↓↓↓

Definition getOrCreateApiReference (classInfo : ClassInfo) : M ApiReference :=
  let* st := get in
  match apiCache st !! name classInfo with
  | Some apiRef => ret apiRef
  | None =>
      let apiRef :=
        {| apiClassName := name classInfo;
           description := "Class " +:+ name classInfo;
           syntax := generateClassSyntax classInfo;
           examples := [];
           remarks := [];
           relatedClasses := superclasses classInfo ++ interfaces classInfo;
           category := determineCategory classInfo;
           module := determineModule (file classInfo);
           version := "5.0" |} in
      let* _ := put (set_apiCache (<[name classInfo := apiRef]> (apiCache st)) st) in
      ret apiRef
  end.

(** The lower-cased text in which every term is looked up. *)
Definition relevanceText (apiRef : ApiReference) : string :=
  Js.toLowerCase
    (Js.join " " ([apiClassName apiRef; description apiRef; category apiRef;
                   module apiRef] ++ relatedClasses apiRef)).

(** One round of the loop over the search terms. *)
Definition addTermScore (apiRef : ApiReference) (score : nat) (term : string)
  : nat :=
  let score :=
    if Js.includes (Js.toLowerCase (apiClassName apiRef)) term
    then score + 10 else score in
  let score :=
    if Js.includes (Js.toLowerCase (category apiRef)) term
    then score + 5 else score in
  let score :=
    if Js.includes (Js.toLowerCase (module apiRef)) term
    then score + 5 else score in
  if Js.includes (relevanceText apiRef) term then score + 2 else score.

Definition calculateApiRelevance (apiRef : ApiReference)
    (searchTerms : list string) : nat :=
  fold_left (addTermScore apiRef) searchTerms 0.

(** ** Subsystems (analyzeSubsystem)

    The table of directories is an object literal, so a lookup finds its
    own keys and, besides, the properties every object inherits from
    [Object.prototype]: functions (and, for [__proto__], the prototype
    itself), which pass the test [!subsystemDir] and make [path.join]
    throw a [TypeError]. *)

Definition objectPrototypeKeys : list string :=
  ["constructor"; "__defineGetter__"; "__defineSetter__"; "hasOwnProperty";
   "__lookupGetter__"; "__lookupSetter__"; "isPrototypeOf";
   "propertyIsEnumerable"; "toString"; "valueOf"; "__proto__";
   "toLocaleString"].

Definition subsystemDirs : list (string * string) :=
  [("Rendering", "Engine/Source/Runtime/RenderCore");
   ("Physics", "Engine/Source/Runtime/PhysicsCore");
   ("Audio", "Engine/Source/Runtime/AudioCore");
   ("Networking", "Engine/Source/Runtime/Networking");
   ("Input", "Engine/Source/Runtime/InputCore");
   ("AI", "Engine/Source/Runtime/AIModule");
   ("Animation", "Engine/Source/Runtime/AnimationCore");
   ("UI", "Engine/Source/Runtime/UMG")].

Fixpoint lookupDir (table : list (string * string)) (key : string)
  : option string :=
  match table with
  | [] => None
  | (k, v) :: rest => if String.eqb k key then Some v else lookupDir rest key
  end.

Definition endsWith (s suffix : string) : bool :=
  Js.startsWith (Js.str (rev (Js.chars s))) (Js.str (rev (Js.chars suffix))).

(** The loop over the header files, pushing group 1 of every match. *)
Fixpoint collectClassNames (headerFiles : list string) : M (list string) :=
  match headerFiles with
  | [] => ret []
  | file :: rest =>
      let* here :=
        try_catch
          (let* content := readFileSync fs file in
           ret (map (fun m => Regex.group_or_empty 1 (Regex.m_caps m))
                    (Regex.exec_all Patterns.anyClassWithBases content)))
          (fun _ => ret []) in
      let* others := collectClassNames rest in
      ret (here ++ others)
  end.

Definition analyzeSubsystem (subsystem : string) : M SubsystemInfo :=
  let* st := get in
  if negb (initialized st) then throw NotInitialized
  else if negb (Js.truthy (unrealPath st)) then throw EnginePathNotConfigured
  else
    match unrealPath st, lookupDir subsystemDirs subsystem with
    | Some root, Some subsystemDir =>
        let fullPath := path_join root subsystemDir in
        let* here := existsSync fs fullPath in
        if negb here then throw (SubsystemDirNotFound fullPath)
        else
          let* files := glob fs sourceGlob fullPath [] in
          let headerFiles := filter (fun f => endsWith f ".h" = true) files in
          let* classes := collectClassNames headerFiles in
          ret {| subsystemName := subsystem;
                 mainClasses := classes;
                 keyFeatures := [];
                 dependencies := [];
                 sourceFiles := files |}
    | _, _ =>
        if existsb (String.eqb subsystem) objectPrototypeKeys
        then throw (PathArgumentNotString subsystem)
        else throw (UnknownSubsystem subsystem)
    end.

End Analyzer.

(** * Definitions used by the statements *)

(** Where a match starts and what its groups captured. *)
Definition groupsOf (m : option Regex.found) : option (nat * Regex.caps) :=
  match m with
  | Some f => Some (Regex.m_index f, Regex.m_caps f)
  | None => None
  end.

(** The base names [baseMatch[1]] read off an inheritance clause, in
    order. *)
Definition extractedBaseNames (inheritancePart : string) : list string :=
  omap baseNameOf (baseClassEntries inheritancePart).

(** The interface rule in words: starts with I, is not IInterface, does
    not start with Int. *)
Definition InterfaceRule (baseName : string) : Prop :=
  (∃ t, baseName = "I" +:+ t) ∧ baseName ≠ "IInterface"
  ∧ ¬ (∃ t, baseName = "Int" +:+ t).

(** ** A small disk for the examples

    [disk files dirs] is a file system holding the text files [files]
    (absolute path, content) and the directories [dirs]; its glob knows the
    patterns the analyzer uses. *)

Module Disk.

Definition extensions (pattern : string) : list string :=
  if String.eqb pattern "**/*.h" then [".h"]
  else if String.eqb pattern "**/*.{h,cpp}" then [".h"; ".cpp"]
  else if String.eqb pattern "**/*.usf" then [".usf"]
  else if String.eqb pattern "**/*.ush" then [".ush"]
  else [].

Definition ignored (ignore : list string) (path : string) : bool :=
  existsb (fun ig =>
             if String.eqb ig "**/*.generated.h" then endsWith path ".generated.h"
             else if String.eqb ig "**/Intermediate/**"
                  then Js.includes path "/Intermediate/"
                  else false) ignore.

Definition disk (files : list (string * string)) (dirs : list string)
  : FileSystem :=
  {| fs_exists p := bool_decide (p ∈ dirs) || bool_decide (p ∈ files.*1);
     fs_read p := lookupDir files p;
     fs_glob pattern cwd ignore :=
       filter (fun p => (Js.startsWith p (cwd +:+ "/")
                         && existsb (endsWith p) (extensions pattern)
                         && negb (ignored ignore p)) = true)
              (files.*1) |}.

(** Run a call on an analyzer and keep the result. *)
Definition after {A} (m : M A) (st : Analyzer) : Analyzer := final (m st).

End Disk.

(** A header in which a forward declaration of the class comes first. *)
Definition forwardDeclHeader : string :=
  Js.join NL ["#pragma once"; "class AFoo;"; fooLine; "{"; "};"].

Definition forwardDeclDisk : FileSystem :=
  Disk.disk [("/proj/AFoo.h", forwardDeclHeader)] ["/proj"].

(** A header with a licence comment and an include before the class. *)
Definition fooHeader : string :=
  Js.join NL ["// Copyright"; "#include <Actor.h>"; "UCLASS()"; fooLine; "{";
              "  GENERATED_BODY()"; "};"].

(** The settings a resolution reads besides the cache. *)
Definition config (st : Analyzer) : option string * option string * bool :=
  (unrealPath st, customPath st, initialized st).

(** The analyzer after a scan that returned [hit] for [className]. *)
Definition cached (className : string) (hit : option ClassInfo)
    (st : Analyzer) : Analyzer :=
  match hit with
  | Some info => set_classCache (<[className := info]> (classCache st)) st
  | None => st
  end.

(** What a resolution that misses the cache does: an answer that depends
    on the configuration only, stored when it is a class. *)
Definition stored (className : string) (r : res ClassInfo) (st : Analyzer)
  : Analyzer :=
  match r with
  | Ok info => cached className (Some info) st
  | _ => st
  end.

(** What resolving [className] answers in [st]. *)
Definition resolution (fs : FileSystem) (st : Analyzer) (className : string)
  : res ClassInfo :=
  result (analyzeClass fs className st).

(** [st'] has the configuration of [st] and resolves every name to what
    [st] resolves it to. *)
Definition sameResolution (fs : FileSystem) (st st' : Analyzer) : Prop :=
  config st' = config st ∧ ∀ n, resolution fs st' n = resolution fs st n.

(** The hierarchy of [className] is at most [fuel] levels deep: the
    names that resolve have superclasses at most [fuel - 1] deep. *)
Fixpoint hierarchyWithin (fs : FileSystem) (fuel : nat) (st : Analyzer)
    (className : string) : bool :=
  match fuel with
  | O => false
  | S fuel' =>
      match resolution fs st className with
      | Ok info => forallb (hierarchyWithin fs fuel' st) (superclasses info)
      | Err _ => true
      | Diverge => false
      end
  end.

(** The hierarchy as the specification words it: the node of a class that
    resolves carries its interfaces (when asked for) and one subtree per
    superclass, in order; a superclass that cannot be resolved is a leaf.
    [specSubtrees] builds the subtrees, [specHierarchy] the node; the
    depth bound plays the part of the fuel. *)
Fixpoint specSubtrees (subtree : string → res ClassHierarchy)
    (supers : list string) : res (list ClassHierarchy) :=
  match supers with
  | [] => Ok []
  | s :: rest =>
      match subtree s with
      | Diverge => Diverge
      | r =>
          let node := match r with Ok h => h | _ => Hierarchy s [] [] end in
          match specSubtrees subtree rest with
          | Ok nodes => Ok (node :: nodes)
          | other => other
          end
      end
  end.

Fixpoint specHierarchy (fs : FileSystem) (st : Analyzer)
    (includeInterfaces : bool) (fuel : nat) (className : string)
  : res ClassHierarchy :=
  match fuel with
  | O => Diverge
  | S fuel' =>
      match resolution fs st className with
      | Ok info =>
          match specSubtrees (specHierarchy fs st includeInterfaces fuel')
                  (superclasses info) with
          | Ok nodes =>
              Ok (Hierarchy (name info) nodes
                    (if includeInterfaces then interfaces info else []))
          | Err e => Err e
          | Diverge => Diverge
          end
      | Err e => Err e
      | Diverge => Diverge
      end
  end.

(** A custom codebase with the header of AFoo and one source file; the
    header of its superclass AActor is not there. *)
Definition projectDisk : FileSystem :=
  Disk.disk [("/proj/AFoo.h", fooHeader);
             ("/proj/AFoo.cpp", "void AFoo::BeginPlay() {}")]
            ["/proj"].

Definition projectAnalyzer : Analyzer :=
  Disk.after (initializeCustomCodebase projectDisk "/proj") newAnalyzer.

(** The entry searchCode pushes for line [i] of a file. *)
Definition matchAt (file : string) (query : Regex.regex)
    (lines : list string) (i : nat) (l : string) : CodeReference :=
  {| refFile := file; refLine := i + 1;
     refColumn := (Regex.search query l + 1)%Z;
     context := contextAt lines i |}.

(** The test searchCode applies to a line. *)
Definition reportsLine (query : Regex.regex) (includeComments : bool)
    (l : string) : bool :=
  negb (negb includeComments && isCommentLine l) && Regex.test query l.

(** The files searchCode scans: every search path globbed, the lists
    concatenated and de-duplicated. *)
Definition scannedFiles (fs : FileSystem) (filePattern : string)
    (st : Analyzer) : list string :=
  let isShaderSearch :=
    Js.includes filePattern "usf" || Js.includes filePattern "ush" in
  match result (textSearchPaths fs isShaderSearch st) with
  | Ok paths =>
      match result (globAll fs ("**/" +:+ filePattern) paths st) with
      | Ok allFiles => Js.dedup allFiles
      | _ => []
      end
  | _ => []
  end.

(** Whether the guards of searchCode let the call through. *)
Definition searchable (st : Analyzer) : bool :=
  initialized st && (Js.truthy (customPath st) || Js.truthy (unrealPath st)).

(** Whether the guards of findReferences let the call through. *)
Definition referenceSearchable (st : Analyzer) : bool :=
  initialized st && Js.truthy (referenceSearchPath st).

(** The analyzer with the engine root forgotten. *)
Definition withoutEngine (st : Analyzer) : Analyzer :=
  {| unrealPath := None; customPath := customPath st;
     classCache := classCache st; apiCache := apiCache st;
     initialized := initialized st |}.

(** A source file of 250 lines that all call Foo. *)
Definition bigDisk : FileSystem :=
  Disk.disk [("/proj/Big.cpp", Js.join NL (replicate 250 "  Foo();"))] ["/proj"].

Definition bigAnalyzer : Analyzer :=
  Disk.after (initializeCustomCodebase bigDisk "/proj") newAnalyzer.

↑↑↑

### [EXERCISE DIRECTIONS]
What number of lines in the listing contain the word "Fixpoint"? Supply the number with no accompanying text.

### [PROBLEM SOLUTION]
5